Out of interest, do you agree with spartakus' point above? I thought they summed things up pretty well, but I'm not sure if you would also disagree with them.

I also wasn't that keen on the opening bit about health risks, although on reflection I can't say that I actually know enough about the subject to be confident saying that 5G is totally safe - obviously all the stuff about it causing coronavirus or whatever is nonsense, but at the same time it wouldn't be the first time a new technology had been rolled out without sufficient attention to health and safety, and none of us really know what happens after, say, a decade or so of exposure.

But that bit's just the introduction, the bit I was interested in was where "it goes on to talk about surveillance, control through urban planning etc which are things that already exist before, and can exist without, high speed mobile internet." Of course they do, but that doesn't mean that new techniques to develop and intensify these things further aren't worth analysing and discussing, which is why I thought this article was interesting.

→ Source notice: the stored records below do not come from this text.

(** * apidoc: comment-block extraction, annotation checks and example validation

    A shallow embedding of the parts of the apidoc sources that the
    specification talks about, followed by the properties established about
    them.

    - [Lang]  : internal/lang  (block.go: Blocker rules and [filterSymbols])
    - [Input] : input          (parse.go: [parseBlock], [buildBlock], [Parse])
    - [Doc]   : doc            (request.go, callback.go: the checks run while
                                unmarshalling)
    - [Mock]  : mock           (json.go: path lookup, validation, synthesis)
    - [OpenAPI] : openapi      (path.go: the sanitize methods)
    - [Parser]  : parser       ([getDoc], [parse])
    - [Main]    : cmd/apidoc   (main.go: [getPaths], [parse], [detect])

    Go byte slices are lists of [byte]; Go strings are [string]; slice
    indices are [nat] (no index in the embedded code ever goes below zero);
    a Go panic is an explicit constructor of the result type. *)

From Stdlib Require Import Strings.Byte Strings.Ascii Strings.String.
From Stdlib Require Import Numbers.DecimalString.
From Stdlib Require Import Bool Arith Lia ZArith List Permutation.
Import ListNotations.

Local Open Scope string_scope.
Local Open Scope list_scope.
Local Open Scope nat_scope.

(** ** Bytes and strings *)

(** The bytes of a Go string. *)
Definition bytes (s : string) : list byte := list_byte_of_string s.

Definition newline : byte := x0a.

(** [unicode.IsSpace(rune(v))] for a byte [v]: the rune is in Latin-1, where
    the white space characters are '\t', '\n', '\v', '\f', '\r', ' ',
    U+0085 (NEL) and U+00A0 (NBSP). *)
Definition IsSpace (v : byte) : bool :=
  match v with
  | x09 | x0a | x0b | x0c | x0d | x20 | x85 | xa0 => true
  | _ => false
  end.

(** [strings.IndexByte(s, c)]: index of the first [c] in [s], or -1. *)
Fixpoint IndexByte_from (i : Z) (s : list byte) (c : byte) : Z :=
  match s with
  | [] => (-1)%Z
  | x :: s' => if Byte.eqb x c then i else IndexByte_from (i + 1)%Z s' c
  end.

Definition IndexByte (s : string) (c : byte) : Z := IndexByte_from 0 (bytes s) c.

(** [bytes.HasPrefix(s, prefix)] and [bytes.Equal]. *)
Fixpoint bytes_eqb (a b : list byte) : bool :=
  match a, b with
  | [], [] => true
  | x :: a', y :: b' => Byte.eqb x y && bytes_eqb a' b'
  | _, _ => false
  end.

Definition HasPrefix (s prefix : list byte) : bool :=
  (length prefix <=? length s) && bytes_eqb (firstn (length prefix) s) prefix.

(** The slice expression [s[lo:hi]] for [lo <= hi <= len(s)]. *)
Definition slice (s : list byte) (lo hi : nat) : list byte :=
  firstn (hi - lo) (skipn lo s).

(** ** internal/lang *)

Module Lang.

(** *** filterSymbols (block.go) *)

(** A byte the range loop of [filterSymbols] steps over: white space other
    than a newline. *)
Definition skippable (v : byte) : bool := IsSpace v && negb (Byte.eqb v newline).

(** Number of leading bytes of [rest] that are white space other than a
    newline. *)
Fixpoint spaces (rest : list byte) : nat :=
  match rest with
  | v :: rest' => if skippable v then S (spaces rest') else 0
  | [] => 0
  end.

(** The [for index, v := range line] loop; [rest] is [line[index:]]. *)
Fixpoint filterSymbols_range (line : list byte) (charset : string)
         (index : nat) (rest : list byte) : list byte :=
  match rest with
  | [] => line
  | v :: rest' =>
      if skippable v then filterSymbols_range line charset (S index) rest'
      else if (IndexByte charset v <? 0)%Z then line
      else if (index + 1 <? length line) && IsSpace (nth (index + 1) line x00) then
             if Byte.eqb (nth (index + 1) line x00) newline then [newline]
             else skipn (index + 1) line
           else line
  end.

Definition filterSymbols (line : list byte) (charset : string) : list byte :=
  if String.length charset =? 0 then line
  else filterSymbols_range line charset 0 line.

(** What [filterSymbols] does once its loop has reached the first byte it
    does not step over; [rest] starts at that byte. *)
Definition filtered (charset : string) (line rest : list byte) : list byte :=
  match rest with
  | v :: nx :: tl =>
      if (0 <=? IndexByte charset v)%Z && IsSpace nx
      then if Byte.eqb nx newline then [newline] else nx :: tl
      else line
  | _ => line
  end.

(** The line filter as the specification words it: leading white space is
    stepped over; a first character from the charset is dropped, together
    with one following space; a newline right after the marker leaves only
    the newline; nothing else is touched. *)
Fixpoint filterSymbols_spec_range (line : list byte) (charset : string)
         (skipped rest : list byte) : list byte :=
  match rest with
  | [] => line
  | v :: rest' =>
      if skippable v then filterSymbols_spec_range line charset (skipped ++ [v]) rest'
      else if (IndexByte charset v <? 0)%Z then line
      else match rest' with
           | nx :: rest'' =>
               if Byte.eqb nx newline then [newline]
               else if IsSpace nx then skipped ++ rest''
               else skipped ++ rest'
           | [] => skipped
           end
  end.

Definition filterSymbols_spec (line : list byte) (charset : string) : list byte :=
  if String.length charset =? 0 then line
  else filterSymbols_spec_range line charset [] line.

(** *** The lexer (lexer.go) *)

(** Lexer state: the decoded buffer and the cursor. *)
Record lexer : Type := mkLexer { data : list byte; pos : nat }.

Definition setPos (l : lexer) (p : nat) : lexer := mkLexer (data l) p.

(** Modelled from the spec: [lexer.atEOF] (lexer.go is not among the
    sources): the cursor is at or beyond the buffer length. *)
Definition atEOF (l : lexer) : bool := length (data l) <=? pos l.

(** Modelled from the spec: [lexer.match] (lexer.go is not among the
    sources): if the bytes at the cursor equal the token, advance past it and
    return true; otherwise leave the cursor untouched and return false. *)
Definition match_ (l : lexer) (word : string) : bool * lexer :=
  if HasPrefix (skipn (pos l) (data l)) (bytes word)
  then (true, setPos l (pos l + length (bytes word)))
  else (false, l).

(** Modelled from the spec: [lexer.skipSpace] (lexer.go is not among the
    sources): advance over white space, excluding the newline (the call in
    [endSComments] passes nothing that would allow it). *)
Definition skipSpace (l : lexer) : lexer :=
  setPos l (pos l + spaces (skipn (pos l) (data l))).

(** *** Block rules (block.go) *)

Inductive blockType : Type :=
| blockTypeString     (* a string literal, skipped *)
| blockTypeSComment   (* single-line comment *)
| blockTypeMComment.  (* multi-line comment *)

Record block : Type := mkBlock {
  Type_ : blockType;
  Begin : string;
  End_ : string;
  Escape : string
}.

(** What a loop of the lexer comes back with: the Go result and the lexer
    left behind, a run-time panic of an index expression, or an exhausted
    recursion budget (which never happens with the budget [EndFunc] gives,
    see [EndFunc_total]). *)
Inductive result (A : Type) : Type :=
| Ok (a : A) (l : lexer)
| IndexOutOfRange
| OutOfFuel.
Arguments Ok {A} a l.
Arguments IndexOutOfRange {A}.
Arguments OutOfFuel {A}.

(** The pair [([][]byte, bool)] of [EndFunc]; [None] is the nil slice. *)
Definition lines : Type := option (list (list byte)) * bool.

Definition BeginFunc (b : block) (l : lexer) : bool * lexer := match_ l (Begin b).

(** [endString]: one unfolding per iteration of the [for] loop. *)
Fixpoint endString (fuel : nat) (b : block) (l : lexer) : result lines :=
  match fuel with
  | 0 => OutOfFuel
  | S fuel' =>
      if atEOF l then Ok (None, false) l
      else
        let (esc, l1) :=
          if 0 <? String.length (Escape b) then match_ l (Escape b) else (false, l) in
        if esc then endString fuel' b (setPos l1 (pos l1 + 1))
        else
          let (fin, l2) := match_ l (End_ b) in
          if fin then Ok (None, true) l2
          else endString fuel' b (setPos l (pos l + 1))
  end.

(** How the inner loop of [endSComments] leaves a line. *)
Inductive lineEnd : Type :=
| LineEOF (l : lexer)       (* the buffer ended: [break LOOP] *)
| LineNL (l : lexer)        (* a newline was read: [break] *)
| LinePanic                 (* [l.data[l.pos]] out of range *)
| LineFuel.

(** The inner [for] of [endSComments]: read one line. *)
Fixpoint readLine (fuel : nat) (l : lexer) : lineEnd :=
  match fuel with
  | 0 => LineFuel
  | S fuel' =>
      match nth_error (data l) (pos l) with
      | None => LinePanic
      | Some r =>
          let l' := setPos l (pos l + 1) in
          if atEOF l' then LineEOF l'
          else if Byte.eqb r newline then LineNL l'
          else readLine fuel' l'
      end
  end.

(** The statements after the loops of [endSComments]. *)
Definition endSComments_return (ls : list (list byte)) (l : lexer) : result lines :=
  let l' := if 0 <? length ls then setPos l (pos l - 1) else l in
  Ok (Some ls, true) l'.

(** [endSComments]: one unfolding per iteration of the [LOOP] loop; [ls] is
    the slice [lines] built so far. *)
Fixpoint endSComments (fuel : nat) (b : block) (l : lexer)
         (ls : list (list byte)) : result lines :=
  match fuel with
  | 0 => OutOfFuel
  | S fuel' =>
      let start := pos l in
      match readLine fuel l with
      | LinePanic => IndexOutOfRange
      | LineFuel => OutOfFuel
      | LineEOF l1 =>
          endSComments_return (ls ++ [slice (data l1) start (pos l1)]) l1
      | LineNL l1 =>
          let ls' := ls ++ [filterSymbols (slice (data l1) start (pos l1)) (Escape b)] in
          let (again, l2) := match_ (skipSpace l1) (Begin b) in
          if again then endSComments fuel' b l2 ls'
          else endSComments_return ls' l2
      end
  end.

(** [endMComments]: one unfolding per iteration of the [for] loop; [start]
    is the local [start], [ls] the slice [lines]. *)
Fixpoint endMComments (fuel : nat) (b : block) (l : lexer) (start : nat)
         (ls : list (list byte)) : result lines :=
  match fuel with
  | 0 => OutOfFuel
  | S fuel' =>
      if atEOF l then Ok (None, false) l
      else
        let (fin, l1) := match_ l (End_ b) in
        if fin then
          let p := pos l1 - String.length (End_ b) in
          if start <? p
          then Ok (Some (ls ++ [filterSymbols (slice (data l1) start p) (Escape b)]), true) l1
          else Ok (Some ls, true) l1
        else
          match nth_error (data l) (pos l) with
          | None => IndexOutOfRange
          | Some r =>
              let l' := setPos l (pos l + 1) in
              if Byte.eqb r newline
              then endMComments fuel' b l' (pos l')
                     (ls ++ [filterSymbols (slice (data l') start (pos l')) (Escape b)])
              else endMComments fuel' b l' start ls
          end
  end.

(** The token [word] stands at offset [p] of [buf]. *)
Definition occurs (word : string) (buf : list byte) (p : nat) : bool :=
  HasPrefix (skipn p buf) (bytes word).

(** The recursion budget of a scan starting at [l]: every iteration of the
    loops above moves the cursor forward by at least one byte. *)
Definition budget (l : lexer) : nat := S (length (data l) - pos l).

(** [block.EndFunc]: the [switch] over [b.Type]. *)
Definition EndFunc (b : block) (l : lexer) : result lines :=
  match Type_ b with
  | blockTypeString => endString (budget l) b l
  | blockTypeMComment => endMComments (budget l) b l (pos l) []
  | blockTypeSComment => endSComments (budget l) b l []
  end.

I also think we should critique the 5G conspiracy theories and not just cheer for or try and associate ourselves with every act of sabotage carried out by conspiracists, but again, I don't think we should be doing that from the perspective of "this is all wrong, the government and tech companies are totally trustworthy and would never do anything to hurt you", but instead try to develop an independent position that tries to switch the discussion from the imaginary problems to real ones like surveillance, military technologies, etc.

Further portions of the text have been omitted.